The latest growth data supports the more hawkish comments coming from some members of the European Central Bank’s (ECB) governing council. They argue that with the economy booming and deflation risks defeated, it may be time to withdraw the extraordinary monetary stimulus in place.

The ECB’s quantitative easing (QE) programme is due to end in September; however, the risk is growing that the ECB brings QE to an end sooner, before starting to consider when to raise interest rates.

The concern amongst the committee is that a speedy exit from current policy could drive the euro higher against other major currencies, which could dent recent growth, and hamper the recovery in inflation.

Schroder Investment Management Limited - Dubai Branch is a DIFC Foreign Recognised Company. The DIFC Branch is duly authorized and regulated by the Dubai Financial Services Authority. The content of this material is not intended nor is it to be considered as financial advice and is only for the purpose of knowledge. This material has not been approved by any regulator/authority in the Middle East region. Accordingly, no regulator/authority has approved this information material or any other associated documents nor taken any steps to verify the information set out in this material and has no responsibility for it.


We have made every effort to ensure the accuracy of the information in this document. However, we cannot be held responsible for any errors, mistakes, or omissions, or for any actions taken based on this information. If you do not fully comprehend the content of this document, we recommend seeking advice from an authorized financial advisor.

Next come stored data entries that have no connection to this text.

(** The two responses of Intel's service are read with two spellings of the same header,
    [content-length] and [Content-Length]. A service that spells it in one way is never
    understood twice: either every revocation list reads as empty, or every report does. *)
Theorem one_spelling_loses_a_response {E E'} s sigrl_resp report_resp :
  spells_length s (http_parse sigrl_resp) -> spells_length s (http_parse report_resp) ->
  parse_response_sigrl (E:=E) sigrl_resp = Ok [] \/
  forall out, parse_response_attn_report (E:=E') report_resp = Ok out -> out.1.1 = [].
Proof.
  intros H1 H2. destruct (decide (s = "content-length"%string)) as [->|Hs]; [right|left].
  - intros out. unfold parse_response_attn_report. intros H.
    destruct (log_code _); [|done..]. cbn [mbind result_bind] in H.
    destruct (report_headers _ _ _ _) as [[[n sig] cert]| |] eqn:Hr; [|done..]. cbn [mbind result_bind] in H.
    apply report_headers_absent in Hr as ->.
    2: { eapply Forall_impl; [exact H2|]. intros h Hh Hc. rw Hc in Hh. by specialize (Hh eq_refl). }
    destruct (percent_decode _) as [c| |]; [|done..]. cbn [mbind result_bind] in H.
    destruct (split_by _ _ !! 2); [|done]. cbn [Z.eqb negb mbind result_bind expect] in H.
    destruct (base64_decode sig); [|done]. cbn [mbind result_bind expect] in H.
    destruct (base64_decode _); [|done]. cbn [mbind result_bind expect] in H. by injection H as <-.
  - unfold parse_response_sigrl. rw sigrl_length_absent //.
    eapply Forall_impl; [exact H1|]. intros h Hh Hc. rw Hc in Hh. by specialize (Hh eq_refl).
Qed.
(** ** cert.rs: checking a certificate *)

Definition verify_quote_status `{Features} (quote_status : SgxQuoteStatus) (advisories : list string)
  : result NodeAuthResult unit :=
  match quote_status with
  | StatusOK => Ok tt
  | SwHardeningNeeded => Ok tt
  | GroupOutOfDate => if production then Err (NodeAuthResult_from quote_status) else Ok tt
  | ConfigurationAndSwHardeningNeeded =>
      match vulnerable advisories with [] => Ok tt | _ => Err (NodeAuthResult_from quote_status) end
  | _ => Err (NodeAuthResult_from quote_status)
  end.

Section Verify.
Context `{P : Primitives} `{C : Codecs} `{J : ReportJson} `{W : Webpki} `{Ft : Features} `{Q : Quoting}.

Definition verify_ra_cert_sw (cert_der : bytes) : result NodeAuthResult bytes :=
  payload ← map_err (fun _ => NodeInvalidCert) (get_netscape_comment cert_der);
  ok_or NodeInvalidCert (base64_decode payload).

(** Steps 5 of the comment: the enclave that made the report is this one, or of this signer. *)
Definition verify_measurement (report : SgxEnclaveReport) : result NodeAuthResult unit :=
  match SIGNING_METHOD with
  | ByMrEnclave =>
      this_mr_enclave ← map_err (fun _ => NodePanic) get_mr_enclave;
      if negb (bytes_eqb (mr_enclave report) this_mr_enclave) then Err NodeMrEnclaveMismatch else Ok tt
  | ByMrSigner => if negb (bytes_eqb (mr_signer report) MRSIGNER) then Err NodeMrSignerMismatch else Ok tt
  | ByNone => Ok tt
  end.

Definition verify_ra_cert_hw (cert_der : bytes) : result NodeAuthResult bytes :=
  report ← map_err (fun _ => NodeInvalidCert) (AttestationReport_from_cert cert_der);
  _ ← verify_quote_status (sgx_quote_status report) (advisroy_ids report);
  let body := isv_enclave_report (sgx_quote_body report) in
  _ ← verify_measurement body;
  slice (report_data body) 0 32.

Definition verify_ra_cert (cert_der : bytes) : result NodeAuthResult bytes :=
  if sgx_mode_hw then verify_ra_cert_hw cert_der else verify_ra_cert_sw cert_der.

End Verify.

(** ** seed_exchange.rs *)

Section SeedExchange.
Context `{P : Primitives}.

Definition encrypt_seed (km : Keychain) (new_node_pk : bytes) : result Z bytes :=
  kp ← unwrap (seed_exchange_key km);
  let shared_enc_key := diffie_hellman kp new_node_pk in
  seed ← unwrap (get_consensus_seed km);
  match encrypt_siv (mkAESKey shared_enc_key) (seed_bytes seed) (Some [new_node_pk]) with
  | Ok r => if negb (length r =? ENCRYPTED_SEED_SIZE)%nat then Err SGX_ERROR_UNEXPECTED else Ok r
  | Err _ => Err SGX_ERROR_UNEXPECTED
  | Panic => Panic
  end.
Lemma field_take quote off size : off + size <= 432 -> field (take 432 quote) off size = field quote off size.
Proof. intros H. unfold field. rw skipn_firstn_comm take_take. f_equal. lia. Qed.

Lemma version_take quote : quote_version_at (take 432 quote) = quote_version_at quote.
Proof. unfold quote_version_at. rw !field_take //; lia. Qed.

(** What the verifier reads from a report on a quote that describes an enclave's report. *)
Lemma attestation_read quote report rep :
  describes quote rep -> reports_on quote report ->
  exists a, attestation_of_json report = Ok a /\
    verify_quote_status (sgx_quote_status a) (advisroy_ids a) = Ok tt /\
    mr_enclave (isv_enclave_report (sgx_quote_body a)) = r_mr_enclave rep /\
    mr_signer (isv_enclave_report (sgx_quote_body a)) = r_mr_signer rep /\
    report_data (isv_enclave_report (sgx_quote_body a)) = r_report_data rep.
Proof.
  intros (Hlen & Hv & He & Hs & Hd) (v & status & adv & Hj & Hver & Hblob & Hst & Hq & Hadv & Hok).
  unfold attestation_of_json. rw Hj. cbn [ok_or mbind result_bind]. rw Hver. cbn [ok_or mbind result_bind Z.eqb negb Pos.eqb].
  assert (exists blob, (match as_str (json_index v "platformInfoBlob") with
    | Some blob => b ← ok_or ReportParseError (hex_decode (lit blob)); Ok (Some b)
    | None => Ok None
    end) = Ok blob) as [blob ->].
  { destruct (as_str (json_index v "platformInfoBlob")) as [t|] eqn:Et; [|by eexists].
    destruct (Hblob t eq_refl) as [b ->]. by eexists. }
  cbn [mbind result_bind]. rw Hst. cbn [ok_or mbind result_bind]. rw Hq. cbn [ok_or mbind result_bind].
  rw base64_roundtrip. cbn [ok_or mbind result_bind]. rw quote_parsed length_take_le // version_take.
  change (432 =? 432)%nat with true. cbv iota. destruct (quote_version_at quote) as [ver| |]; [|done..].
  cbn [mbind result_bind]. rw Hadv. cbn [ok_or mbind result_bind]. eexists. split; [done|]. cbn [sgx_quote_status advisroy_ids].
  split; [done|]. cbn [sgx_quote_body isv_enclave_report mr_enclave mr_signer report_data]. rw !field_take //; lia.
Qed.

(** A certificate whose comment carries a signed report is read as that report. *)
Lemma from_cert_read cert payload r :
  get_netscape_comment cert = Ok payload -> endorsed_serialize r = Some payload -> signed_by_intel r ->
  AttestationReport_from_cert cert = attestation_of_json (ear_report r).
Proof.
  intros Hp Hs (sc & ic & ta & He & Hc & Hv & Hg). unfold AttestationReport_from_cert.
  rw Hp. cbn [map_err mbind result_bind]. rw (endorsed_report_roundtrip _ _ Hs). cbn [ok_or mbind result_bind].
  rw He. cbn [ok_or mbind result_bind]. rw Hc. cbn [mbind result_bind]. by rw Hv Hg.
Qed.

(** The certificate carries the report of the service on a quote of this enclave and the key. *)
Lemma hardware_certificate_made kp sign_type spid api_key key cert :
  create_attestation_certificate_hw kp sign_type spid api_key = Ok (key, cert) ->
  exists prv_k pub_k r payload ti eg rep quote,
    create_attestation_report (public_key kp) sign_type spid api_key = Ok r /\
    endorsed_serialize r = Some payload /\ gen_ecc_cert (E := Z) payload prv_k pub_k = Ok (key, cert) /\
    ocall_sgx_init_quote = (SGX_SUCCESS, SGX_SUCCESS, ti, eg) /\
    rsgx_create_report ti (public_key kp ++ replicate 32 Byte.x00) = Ok rep /\ describes quote rep /\
    signed_by_intel r /\ reports_on quote (ear_report r).
Proof.
  unfold create_attestation_certificate_hw. destruct create_key_pair as [[prv_k pub_k]|]; [|done]. cbn [expect mbind result_bind].
  destruct (create_attestation_report _ _ _ _) as [r| |] eqn:Hr; [|done..]. cbn [mbind result_bind].
  destruct (endorsed_serialize r) as [payload|] eqn:Hs; [|done]. cbn [ok_or mbind result_bind]. intros Hg.
  destruct (create_attestation_report_inv _ _ _ _ _ Hr) as (ti & eg & rep & sigrl & spid' & answer & quote & sock & resp & Hi & Hrep & Hq & Hgen & Ht & Hp).
  assert (issued rep quote) as His by (by exists sigrl, sign_type, spid', ti, answer).
  destruct (response_read (E := Z) quote resp (service_answers _ _ _ _ _ His Ht)) as (report & signature & der & Hp' & Hsig & Hon).
  rw Hp in Hp'. destruct r as [rr rs rc]. cbn in *. simplify_eq.
  exists prv_k, pub_k, (mkEndorsed report signature der), payload, ti, eg, rep, quote. split_and!; try done.
  by apply quotes_are_made.
Qed.

(** The measurement of an enclave whose report a quote describes is this enclave's. *)
Lemma own_measurement ti eg body :
  ocall_sgx_init_quote = (SGX_SUCCESS, SGX_SUCCESS, ti, eg) ->
  mr_enclave body = own_enclave -> mr_signer body = own_signer ->
  (SIGNING_METHOD = ByMrSigner -> own_signer = MRSIGNER) -> verify_measurement body = Ok tt.
Proof.
  intros Hi He Hs Hm. unfold verify_measurement, get_mr_enclave, bytes_eqb. rw Hi.
  destruct SIGNING_METHOD; [| |done].
  - by rw Hs Hm // bool_decide_true.
  - change (ocall_status SGX_SUCCESS SGX_SUCCESS) with (Ok (E := Z) tt).
    cbn [mbind result_bind]. destruct (reports_are_made ti (replicate 64 Byte.x00) eq_refl) as (rep & -> & Hrep & _).
    cbn [map_err mbind result_bind]. rw He Hrep. by rw bool_decide_true.
Qed.

(** An honest node in hardware mode is let in: the certificate it makes for its key, with the
    quote its processor vouches for and the report of the service on it, is accepted by an
    enclave of the same code, and for that key.  The comment has to have a length the reader of
    certificates understands, and its identifier must not occur elsewhere in the certificate. *)
Theorem hardware_certificate_is_accepted kp sign_type spid api_key key cert :
  sgx_mode_hw = true -> (SIGNING_METHOD = ByMrSigner -> own_signer = MRSIGNER) -> length (public_key kp) = 32 ->
  create_attestation_certificate kp sign_type spid api_key = Ok (key, cert) ->
  (forall r payload, create_attestation_report (public_key kp) sign_type spid api_key = Ok r ->
     endorsed_serialize r = Some payload ->
     readable (length payload) /\ sole_comment (der_tlv 0x04 payload) cert = true) ->
  verify_ra_cert cert = Ok (public_key kp).
Proof.
  unfold create_attestation_certificate, verify_ra_cert. intros -> Hm Hlen Hc Hcomment.
  destruct (hardware_certificate_made _ _ _ _ _ _ Hc) as
    (prv_k & pub_k & r & payload & ti & eg & rep & quote & Hmade & Hs & Hg & Hi & Hrep & Hd & Hsig & Hon).
  destruct (Hcomment _ _ Hmade Hs) as [Hread Hsole].
  destruct (attestation_read _ _ _ Hd Hon) as (a & Ha & Hst & Hen & Hsi & Hda).
  destruct (reports_are_made ti (public_key kp ++ replicate 32 Byte.x00)) as (rep' & Hr' & He & Hs' & Hd');
    [by rw length_app Hlen|].
  rw Hrep in Hr'. injection Hr' as <-.
  unfold verify_ra_cert_hw.
  rw (from_cert_read cert payload r) // ?Ha; [|by apply (comment_is_readable _ _ _ _ _ Hg Hsole)].
  cbn [map_err mbind result_bind]. rw Hst. cbn [mbind result_bind].
  rw (own_measurement ti eg) //; [|congruence..]. cbn [mbind result_bind]. rw Hda Hd'.
  unfold slice. rw bool_decide_true; [|rw length_app; lia]. by rw drop_0 Nat.sub_0_r -Hlen take_app_length.
Qed.

End Hardware.

(** ** A platform and a service, used to run the models on an example *)

Section Demo.
#[local] Existing Instance demo_primitives.
#[local] Existing Instance demo_codecs.
#[local] Existing Instance demo_codec_laws.
#[local] Existing Instance demo_cert_tools.
#[local] Existing Instance demo_cert_laws.
#[local] Existing Instance demo_webpki.
#[local] Existing Instance hw_features.

Definition node_key : KeyPair := keypair_from (demo_hash (lit "node")).
Definition node_data : bytes := public_key node_key ++ replicate 32 Byte.x00.

(** The enclave of the repository's test, with the data of this node. *)
Definition node_enclave : bytes := field test_quote 112 32.
Definition node_signer : bytes := field test_quote 176 32.
Definition node_quote : bytes := take 368 test_quote ++ node_data.

Definition node_quoting : Quoting := {|
  ocall_sgx_init_quote := (0%Z, 0%Z, mkTarget (lit "quoting enclave") 7 7, be_bytes 4 0);
  ocall_get_ias_socket _ := (0%Z, 0%Z, 3%Z);
  ocall_get_quote _ rep _ _ _ :=
    (0%Z,
     if bytes_eqb (r_mr_enclave rep) node_enclave && bytes_eqb (r_mr_signer rep) node_signer &&
        bytes_eqb (r_report_data rep) node_data then 0%Z else SGX_ERROR_UNEXPECTED,
     mkQuoteAnswer (mkSgxReport (lit "quoting enclave") [] 7 7 (demo_hash (demo_nonce ++ node_quote))) node_quote 432);
  rsgx_create_report _ data := Ok (mkSgxReport node_enclave node_signer 7 7 data);
  rsgx_verify_report _ := Ok tt;
  quote_nonce := demo_nonce;
  create_key_pair := Some (demo_private, demo_public)
|}.
#[local] Existing Instance node_quoting.

(** The service signs a report on that quote. *)
Definition service_ias : IasConnection := {|
  http_parse resp := mkHttp (Some (Some 0)) (Some 200%Z)
    [("Content-Length"%string, lit "2"); ("X-IASReport-Signature"%string, lit "signature");
     ("X-IASReport-Signing-Certificate"%string, percent_encode demo_keep demo_pem)];
  tls_exchange _ _ := Some (lit "{}");
  warn_enabled := false
|}.
#[local] Existing Instance service_ias.

Definition service_json : ReportJson := {|
  value_from_slice _ := Some (JObject [
    ("version", JNumber (Some 4%Z)); ("isvEnclaveQuoteStatus", JString "SW_HARDENING_NEEDED");
    ("isvEnclaveQuoteBody", JString (string_of_list_byte node_quote));
    ("advisoryIDs", JArray [JString "INTEL-SA-00334"])]%string);
  endorsed_from_slice _ := Some (lit "{}", lit "signature", lit "MIICert");
  endorsed_to_string r s c :=
    if bytes_eqb (lit r) (lit "{}") && bytes_eqb (lit s) (lit "signature") && bytes_eqb (lit c) (lit "MIICert")
    then Some (lit "endorsed") else None
|}.
#[local] Existing Instance service_json.

Lemma service_json_laws : @ReportJsonLaws service_json.
Proof.
  split. intros r s c text. cbn [endorsed_to_string endorsed_from_slice service_json]. unfold bytes_eqb.
  repeat case_bool_decide; cbn [andb]; try done. congruence.
Qed.
#[local] Existing Instance service_json_laws.

Lemma node_quote_issued rep quote :
  issued rep quote -> quote = node_quote /\ r_mr_enclave rep = node_enclave /\ r_mr_signer rep = node_signer /\
    r_report_data rep = node_data.
Proof.
  intros (sigrl & st & spid & ti & answer & Hq & _ & _ & -> & _). cbn [ocall_get_quote node_quoting] in Hq.
  unfold bytes_eqb in Hq. repeat (case_bool_decide; cbn [andb] in Hq; [|done]). injection Hq as <-.
  by split_and!.
Qed.

Lemma node_quote_described rep quote : issued rep quote -> describes quote rep.
Proof.
  intros (-> & He & Hs & Hd)%node_quote_issued. unfold describes. rw He Hs Hd.
  split_and!; [|by vm_compute..]. vm_compute. lia.
Qed.

Lemma service_answered : answers demo_keep node_quote (lit "{}").
Proof.
  exists (lit "2"), 2%Z, (lit "signature"), demo_pem, (BEGIN ++ lit "Root" ++ END_), (lit "MIICert"), (lit "{}").
  cbv zeta. split_and!; try done.
  all: try by vm_compute.
  all: try (match goal with |- ?P => refine (bool_decide_unpack P _) end; by vm_compute).
  - vm_compute. eexists _, _, _. by split_and!.
  - eexists _, _, _. by split_and!; try by vm_compute.
Qed.

Definition node_certificate : result Z (bytes * bytes) :=
  create_attestation_certificate node_key SGX_UNLINKABLE_SIGNATURE (lit "spid") (lit "key").
Definition node_cert : bytes := match node_certificate with Ok (_, cert) => cert | _ => [] end.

This research and the information contained herein may not be reproduced, distributed, or transmitted in DIFC or in any other jurisdiction to any other person or incorporated in any way into another document or other material without our prior written consent.


Azad Zangana
Senior European Economist and Strategist


Follow us

Issued by Schroder Investment Management Limited. Authorised and regulated by the Financial Conduct Authority.

For illustrative purposes only and does not constitute a recommendation to invest in the above-mentioned security / sector / country.

© Copyright 2018  Schroder Investment Management (Europe) S.A. All rights in all countries.

Schroder Investment Management Limited – (Dubai Branch) is regulated by the Dubai Financial Services Authority (“DFSA”)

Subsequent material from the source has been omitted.